Setiap Bibel yang ada, mengandung lebih banyak ucapan Paulus dibandingkan selainnya. Bahkan pada realitanya, semua buku yang ditulis oleh Paulus di dalam Bibel, semuanya ditulis sebelum empat Gospel. Ini merupakan suatu fakta yang penting.
Pernahkah orang kristen yang awam, merenungkan perbedaan yang radikal antara ajaran Yesus dengan tulisan-tulisan Paulus? Gospel ditulis pada saat ide-ide Paulus telah mulai mengambil peran diantara kaum ’gentile’ (kafir/non Yahudi). Kita tahu bahwa Paulus adalah seorang warga negara Romawi yang dulunya beragama Yahudi dan salah seorang pembunuh para pengikut Yesus dari kalangan kaum Yahudi.
Ia mendakwakan dirinya melihat cahaya pada suatu perjalanan ke arah Damaskus, dimana ia ketika itu melihat Yesus yang dipenuhi dengan Rūhul Quddus dan ia diperintahkan untuk berdakwah kepada ummat.
Namun, ketika kita memeriksa secara cermat narasinya tentang kisah yang sangat mengherankan ini, sebagaimana ditulis oleh seseorang yang disebut dengan Lukas (Luke) di dalam Acts (Kitab amalan), kita dapati bahwa ada suatu gunung ketidakkonsistensian pada testimoni (kesaksian)nya ini.
Pada penjelasan pertama, kejadian yang tampak dalam Kitab Amalan 9:7, dinyatakan :
”And the men which journeyed with him stood speechless, hearing a voice but seeing no man.”
“Dan ketika orang-orang yang melakukan perjalanan dengannya, berdiri tak bisa berkata-kata, mendengarkan suatu suara namun tidak melihat seorangpun.”
Hanya dalam beberapa halaman berikutnya, kesaksian berubah :
”And they that were me saw indeed the light and were afraid, but they heard not the voice of him that spake to me.” (Acts 23:9)
“Dan mereka yang besertaku benar-benar melihat cahaya sehingga mereka ketakutan, namun mereka tidak mendengarkan suara-nya yang sedang berbicara denganku.” (Kitab amalan 23:9)
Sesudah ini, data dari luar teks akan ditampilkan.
(* ===== verification/Http.v ===== *)
(** * Http: what an Express handler can answer

    A handler of [src/server/index.js] ends in one of four ways:
    [res.json(body)] (status 200) or [res.status(s).json(body)]; a page
    that is not JSON ([res.sendFile], a static file, or Express's own 404
    and 400 pages, [RespondPage]); a synchronous exception, which Express
    4's default error handler answers with an HTML page of status 500; or,
    in an [async] handler, a rejected promise, which Express 4 does not
    catch, so the request is never answered.  This file also holds the
    parsing of the request URL Express does before a handler runs:
    percent-decoding and the query parser.  The
    server is Express 4: its catch-all route [app.get('*', ...)] is
    rejected by the path syntax of Express 5. *)

From S2P Require Import Prelude JsValue.

Inductive response : Type :=
  | Respond (status : Z) (body : jval)
  | RespondPage (status : Z) (page : string)
  | Crash500
  | NoResponse.

#[export] Instance response_eq_dec : EqDecision response.
Proof. solve_decision. Defined.

(** [res.json(body)] *)
Definition json_ok (body : jval) : response := Respond 200 body.

(** [res.status(s).json({ error: msg })] *)
Definition json_error (status : Z) (msg : string) : response :=
  Respond status (JObj [("error", JStr msg)]).

Definition status_of (r : response) : option Z :=
  match r with Respond s _ | RespondPage s _ => Some s | Crash500 => Some 500%Z | NoResponse => None end.

(** ** Request URLs *)

Definition hex_val (c : ascii) : option nat :=
  let n := nat_of_ascii c in
  if (48 <=? n) && (n <=? 57) then Some (n - 48)
  else if (65 <=? n) && (n <=? 70) then Some (n - 55)
  else if (97 <=? n) && (n <=? 102) then Some (n - 87)
  else None.

(** [decodeURIComponent]; [None] is its [URIError]. *)
Fixpoint decodeURIComponent (s : string) : option string :=
  match s with
  | EmptyString => Some EmptyString
  | String a rest =>
      if Ascii.eqb a "%" then
        match rest with
        | String h1 (String h2 rest') =>
            match hex_val h1, hex_val h2 with
            | Some x, Some y => String (ascii_of_nat (16 * x + y)) <$> decodeURIComponent rest'
            | _, _ => None
            end
        | _ => None
        end
      else String a <$> decodeURIComponent rest
  end.

(** The position of the first [c] in a string ([s.indexOf(c)]). *)
Fixpoint index_char (c : ascii) (s : string) : option nat :=
  match s with
  | EmptyString => None
  | String a s' => if Ascii.eqb a c then Some 0%nat else S <$> index_char c s'
  end.

(** Express's query parser ([qs]) on the query string: parts split on
    [&], each split at its first [=], [+] read as a space, then
    percent-decoded (a part that does not decode is kept as it is); a
    repeated key collects its values in an array.  Bracket keys
    ([a[b]=c]) are not modelled. *)
Fixpoint replace_plus (s : string) : string :=
  match s with
  | EmptyString => EmptyString
  | String a s' => String (if Ascii.eqb a "+" then " "%char else a) (replace_plus s')
  end.

Definition qs_decode (s : string) : string :=
  match decodeURIComponent (replace_plus s) with
  | Some d => d
  | None => replace_plus s
  end.

Definition parse_pair (part : string) : string * jval :=
  match index_char "="%char part with
  | Some i => (qs_decode (String.substring 0 i part),
               JStr (qs_decode (String.substring (S i) (String.length part) part)))
  | None => (qs_decode part, JStr "")
  end.

Definition qs_add (fs : list (string * jval)) (kv : string * jval) : list (string * jval) :=
  match fields_get fs kv.1 with
  | JUndef => fs ++ [kv]
  | JArr l => fields_set fs kv.1 (JArr (l ++ [kv.2]))
  | v => fields_set fs kv.1 (JArr [v; kv.2])
  end.

Definition parse_query (qstr : string) : jval :=
  JObj (foldl qs_add [] (map parse_pair (List.filter (fun p => negb (String.eqb p "")) (js_split "&"%char qstr)))).

(** The query object Express gives the handler for a request URL. *)
Definition req_query (url : string) : jval :=
  match index_char "?"%char url with
  | Some i => parse_query (String.substring (S i) (String.length url) url)
  | None => JObj []
  end.

(** ASCII lower case, for the case-insensitive matches of Express and
    of the URL parser. *)
Definition ascii_lower (a : ascii) : ascii :=
  let n := nat_of_ascii a in
  if (65 <=? n) && (n <=? 90) then ascii_of_nat (n + 32) else a.

Fixpoint string_lower (s : string) : string :=
  match s with
  | EmptyString => EmptyString
  | String a s' => String (ascii_lower a) (string_lower s')
  end.
(* ===== verification/Crypto.v ===== *)
(** * Crypto: the two libraries the server calls for authentication

    [src/server/index.js] hashes passwords with [bcrypt] (lines 112, 126)
    and issues and checks tokens with [jsonwebtoken] (lines 51, 116, 128).
    Neither library is code of the repository: each is modelled by a type
    class of its operations and a class of the laws the server relies on.
    - bcrypt compares a password against a hash made from another password
      by their first 72 bytes: bcrypt ignores the rest of a longer
      password.
    - [jwt.verify] accepts a token signed with the same secret until its
      expiry time, returns the claims it was signed with, and accepts no
      token but those [jwt.sign] produces with that secret (the library's
      unforgeability, taken as a law).  A token has no space (its
      alphabet is base64url and the dot).
    Each class has a computable instance ([toy_bcrypt], [toy_jwt]) that
    satisfies its laws, so that the theorems of the handlers have concrete
    witnesses.  These instances are not cryptographic: they show that the
    laws can be met together, nothing more. *)

From S2P Require Import Prelude JsValue.

(** ** bcrypt *)

(** bcrypt reads at most 72 bytes of the password. *)
Definition bcrypt_truncate (pw : string) : string := String.substring 0 72 pw.

(** A salt from [bcrypt.genSalt] has 22 characters. *)
Definition bcrypt_salt_ok (salt : string) : Prop := String.length salt = 22%nat.

Class Bcrypt := {
  bcrypt_hash : string -> string -> string;     (** salt, password *)
  bcrypt_compare : string -> string -> bool;    (** password, hash *)
}.

Class BcryptLaws `{Bcrypt} := {
  bcrypt_compare_hash : forall salt pw pw', bcrypt_salt_ok salt ->
    bcrypt_compare pw' (bcrypt_hash salt pw) =
    bool_decide (bcrypt_truncate pw' = bcrypt_truncate pw);
}.

(** ** jsonwebtoken *)

(** The claims [jwt.verify] returns: the signed payload [{ id, email }]
    with the issue time [iat] and the expiry [exp], in seconds. *)
Record claims : Type := mkClaims {
  cl_id : string;
  cl_email : jval;
  cl_iat : Z;
  cl_exp : Z;
}.

Class Jwt := {
  jwt_sign : string -> string -> jval -> Z -> Z -> string;
    (** secret, id, email, issue time, validity in seconds *)
  jwt_verify : string -> string -> Z -> option claims;
    (** secret, token, current time in seconds *)
}.

Class JwtLaws `{Jwt} := {
  jwt_verify_sign : forall k id em iat d now,
    jwt_verify k (jwt_sign k id em iat d) now =
    if bool_decide (now < iat + d)%Z then Some (mkClaims id em iat (iat + d)) else None;
  jwt_verify_issued : forall k tok now c,
    jwt_verify k tok now = Some c ->
    (now < cl_exp c)%Z /\ tok = jwt_sign k (cl_id c) (cl_email c) (cl_iat c) (cl_exp c - cl_iat c);
  jwt_sign_no_space : forall k id em iat d, no_char " "%char (jwt_sign k id em iat d) = true;
  (** a token is three base64url parts joined by dots, never empty *)
  jwt_sign_nonempty : forall k id em iat d, jwt_sign k id em iat d <> "";
}.

(** [expiresIn: '7d'], in seconds. *)
Definition seven_days : Z := 7 * 24 * 3600.

(** ** Computable instances *)

(** The hash format [$2b$10$<salt><digest>], with the cost 10 of line 112. *)
Definition toy_bcrypt_prefix : string := "$2b$10$".

Definition toy_bcrypt_hash (salt pw : string) : string :=
  toy_bcrypt_prefix +:+ salt +:+ bcrypt_truncate pw.

Definition toy_bcrypt_compare (pw h : string) : bool :=
  String.eqb h (toy_bcrypt_hash
    (String.substring (String.length toy_bcrypt_prefix) 22 h) pw).

#[export] Instance toy_bcrypt : Bcrypt := {
  bcrypt_hash := toy_bcrypt_hash;
  bcrypt_compare := toy_bcrypt_compare;
}.

#[export] Instance toy_bcrypt_laws : BcryptLaws.
Proof.
  split. intros salt pw pw' Hs. simpl. unfold toy_bcrypt_compare, toy_bcrypt_hash.
  rewrite substring_app_prefix, <- Hs, substring_app_length.
  destruct (String.eqb_spec (toy_bcrypt_prefix +:+ salt +:+ bcrypt_truncate pw)
                            (toy_bcrypt_prefix +:+ salt +:+ bcrypt_truncate pw')) as [H|H];
    rewrite !string_app_inj_l in H; case_bool_decide; naive_solver.
Qed.

(** Binary digits of a positive number, and back. *)
Fixpoint pos_bits (p : positive) : string :=
  match p with
  | xH => "1"
  | xO p' => String "0"%char (pos_bits p')
  | xI p' => String "1"%char (pos_bits p')
  end.

Fixpoint bits_pos (s : string) : option positive :=
  match s with
  | EmptyString => None
  | String c EmptyString => if Ascii.eqb c "1"%char then Some xH else None
  | String c s' =>
      p ← bits_pos s';
      if Ascii.eqb c "0"%char then Some (xO p) else if Ascii.eqb c "1"%char then Some (xI p) else None
  end.

Lemma bits_pos_cons c s : s <> EmptyString ->
  bits_pos (String c s) =
  p ← bits_pos s;
  if Ascii.eqb c "0"%char then Some (xO p) else if Ascii.eqb c "1"%char then Some (xI p) else None.
Proof. by destruct s. Qed.

Lemma bits_pos_bits p : bits_pos (pos_bits p) = Some p.
Proof.
  induction p as [p IH|p IH|]; [| |done]; cbn [pos_bits];
    (rewrite bits_pos_cons, IH; [done | by destruct p]).
Qed.

Lemma pos_bits_no_dot p : no_char "."%char (pos_bits p) = true.
Proof. by induction p. Qed.

Lemma pos_bits_no_space p : no_char " "%char (pos_bits p) = true.
Proof. by induction p. Qed.

Definition toy_jwt_sign (k id : string) (em : jval) (iat d : Z) : string :=
  String "h"%char (String "."%char
    (pos_bits (encode (id, em, iat, (iat + d)%Z)) +:+
     String "."%char (pos_bits (encode (k, (id, em, iat, (iat + d)%Z)))))).

Definition toy_jwt_verify (k tok : string) (now : Z) : option claims :=
  match js_split "."%char tok with
  | [_; p; _] =>
      match bits_pos p ≫= decode with
      | Some (id, em, iat, exp) =>
          if String.eqb tok (toy_jwt_sign k id em iat (exp - iat)%Z) && bool_decide (now < exp)%Z
          then Some (mkClaims id em iat exp) else None
      | None => None
      end
  | _ => None
  end.

#[export] Instance toy_jwt : Jwt := {
  jwt_sign := toy_jwt_sign;
  jwt_verify := toy_jwt_verify;
}.

Lemma toy_jwt_sign_split k id em iat d :
  js_split "."%char (toy_jwt_sign k id em iat d) =
  ["h"; pos_bits (encode (id, em, iat, (iat + d)%Z));
   pos_bits (encode (k, (id, em, iat, (iat + d)%Z)))].
Proof.
  unfold toy_jwt_sign. cbn [js_split Ascii.eqb Bool.eqb andb].
  rewrite js_split_no_char_app, js_split_no_char by apply pos_bits_no_dot. done.
Qed.

#[export] Instance toy_jwt_laws : JwtLaws.
Proof.
  split; simpl.
  - intros k id em iat d now. unfold toy_jwt_verify.
    rewrite toy_jwt_sign_split, bits_pos_bits. simpl. rewrite decode_encode.
    rewrite Z.add_simpl_l, String.eqb_refl. simpl. by case_bool_decide.
  - intros k tok now c. unfold toy_jwt_verify.
    destruct (js_split "."%char tok) as [|w0 [|p [|w2 [|w3 ws]]]]; try done.
    destruct (bits_pos p ≫= decode) as [[[[id em] iat] exp]|]; [|done].
    destruct (String.eqb_spec tok (toy_jwt_sign k id em iat (exp - iat)%Z)); [|done].
    case_bool_decide; [|done]. intros [= <-]. done.
  - intros. simpl. unfold toy_jwt_sign. simpl. rewrite no_char_app. simpl.
    by rewrite !pos_bits_no_space.
  - done.
Qed.
(* ===== verification/System.v ===== *)
(** * System: the page and the server together

    The page of [src/client/app.js] talks to the server of
    [src/server/index.js] through [apiFetch]: a request built from the
    page's state ([auth_header], the bodies and URLs of its buttons) is
    handled by [handle], and the answer goes back into the page's
    handler ([toggleWatchlist_finish], [renderAccount]).  The theorems of
    this file follow such round trips: a search shows TMDb's results for
    exactly the text typed, a TMDb outage leaves the home page with empty
    rows and no message, a rejected token is dropped so that the next
    click on a watchlist button asks to log in, the account page without
    a valid token degrades to the login prompt of spec section 4.6, a
    new user can sign up and save a movie, and a stored user can log in
    and see their account page with their watchlist.  The login and signup
    buttons ([login_click], [signup_click]) and the account page
    ([account_page]) are page handlers parameterized by the server's
    answer to each request they send. *)

From S2P Require Import Prelude JsValue Http UserStore Crypto Auth Watchlist Proxy Client Pages Server.

(** The requests the page sends, as Express receives them; a request
    without a JSON body gets [{}] from [express.json()]. *)
Definition page_get (st : client_state) (path : string) : request :=
  mkReq GET path (auth_header st) (Some (JObj [])).

Definition page_post (st : client_state) (path : string) (body : jval) : request :=
  mkReq POST path (auth_header st) (Some body).

(** ** The page's handlers that talk to the server

    [answer] is what the server answers to a request, e.g.
    [fun rq => snd (handle cfg f rq env)]. *)

(** The login button (lines 74-86): the trimmed email and the password
    posted to [/auth/login], then [auth_click_finish] on the answer; on
    success the code then awaits [fetchAndRenderHome] (see [HomeRace]). *)
Definition login_click (st : client_state) (email_input password : string)
    (answer : request -> response) : client_state * option string :=
  auth_click_finish "Login failed" st
    (answer (page_post st "/auth/login" (login_body email_input password))).

(** The signup button (lines 101-114). *)
Definition signup_click (st : client_state) (name_input email_input password : string)
    (answer : request -> response) : client_state * option string :=
  auth_click_finish "Signup failed" st
    (answer (page_post st "/auth/signup" (signup_body name_input email_input password))).

(** [renderAccount] (lines 117-152): [/auth/me], and when the card is
    shown, [/api/watchlist] for the grid, each through [apiFetch] with the
    token the page has then. *)
Definition account_page (st : client_state) (answer : request -> response)
    : client_state * option account_view * option (list (string * string)) :=
  let '(st1, v) := renderAccount st (answer (page_get st "/auth/me")) in
  match v with
  | Some (AccountCard _ _) =>
      let r2 := answer (page_get st1 "/api/watchlist") in
      (match status_of r2 with Some s => apiFetch_after s st1 | None => st1 end, v, account_grid r2)
  | _ => (st1, v, None)
  end.

Section Roundtrips.
Context `{Hb : Bcrypt} `{Hj : Jwt} (cfg : server_config).

Lemma handle_post_signup f st body env :
  handle cfg f (page_post st "/auth/signup" body) env =
  signup cfg.(sc_secret) f body env.(re_now) env.(re_salt).
Proof. reflexivity. Qed.

Lemma handle_post_watchlist f st body env :
  handle cfg f (page_post st "/api/watchlist" body) env =
  watchlist_post cfg.(sc_secret) f (auth_header st) body env.(re_now).
Proof. reflexivity. Qed.

Lemma handle_post_login f st body env :
  handle cfg f (page_post st "/auth/login" body) env = (f, login cfg.(sc_secret) f body env.(re_now)).
Proof. reflexivity. Qed.

Lemma handle_get_me f st env :
  handle cfg f (page_get st "/auth/me") env = (f, me cfg.(sc_secret) f (auth_header st) env.(re_now)).
Proof. reflexivity. Qed.

Lemma handle_get_watchlist f st env :
  handle cfg f (page_get st "/api/watchlist") env =
  (f, watchlist_get cfg.(sc_secret) f (auth_header st) env.(re_now)).
Proof. reflexivity. Qed.

Lemma url_path_search q : url_path (search_url q) = "/api/search/movie".
Proof. reflexivity. Qed.

(** The answer of [POST /api/watchlist] when the middleware refuses the
    header. *)
Lemma handle_watchlist_post_rejected f st body env r :
  authMiddleware cfg.(sc_secret) (auth_header st) env.(re_now) = AuthFail r ->
  handle cfg f (page_post st "/api/watchlist" body) env = (f, r).
Proof. intros Ha. rewrite handle_post_watchlist. unfold watchlist_post. by rewrite Ha. Qed.

Lemma handle_me_rejected f st env r :
  authMiddleware cfg.(sc_secret) (auth_header st) env.(re_now) = AuthFail r ->
  handle cfg f (page_get st "/auth/me") env = (f, r).
Proof. intros Ha. unfold handle, me. simpl. by rewrite Ha. Qed.

(** The text typed in the search box reaches TMDb unchanged: the server
    answers [GET /api/search/movie?query=<encoded q>] with TMDb's answer to
    the search request whose parameters are the server's key and
    [query = q], whatever the characters of [q]. *)
Lemma search_reaches_tmdb f st q env :
  handle cfg f (page_get st (search_url q)) env =
  (f, proxy_respond (sc_upstream cfg (mkRequest (TMDB_BASE +:+ "/search/movie")
                                        [("api_key", JStr cfg.(sc_api_key)); ("query", JStr q)]))).
Proof.
  unfold handle. cbn [rq_body rq_url rq_method page_get]. rewrite url_path_search.
  change (route_of GET "/api/search/movie") with RSearch. cbv zeta.
  rewrite search_query_roundtrip. done.
Qed.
Di dalam dua contoh di atas ini, kita melihat ketidaksesuaian yang besar. Pada ayat yang satu dinyatakan bahwa orang-orang yang bersama Paulus mendengar suara namun tidak melihat seorang manusia-pun. Namun pada ayat kedua, mereka melihat ‘cahaya’ namun tidak mendengar sesuatu apapun.
Pada kedua contoh (ayat di atas), Yesus diyakini bersabda kepada Paulus akan bangkit dan pergi ke kota (Damaskus) dan di sanalah ia akan memperoleh perintah (Acts 9:6; 23:10), namun aduhai, hanya beberapa juz berikutnya di dalam kesaksiannya kepada Raja Agrippa, ia mengatakan bahwa Yesus sebenarnya memberikan misi dan perintahnya secara terperinci di jalan menuju Damaskus (Acts 26:16-18).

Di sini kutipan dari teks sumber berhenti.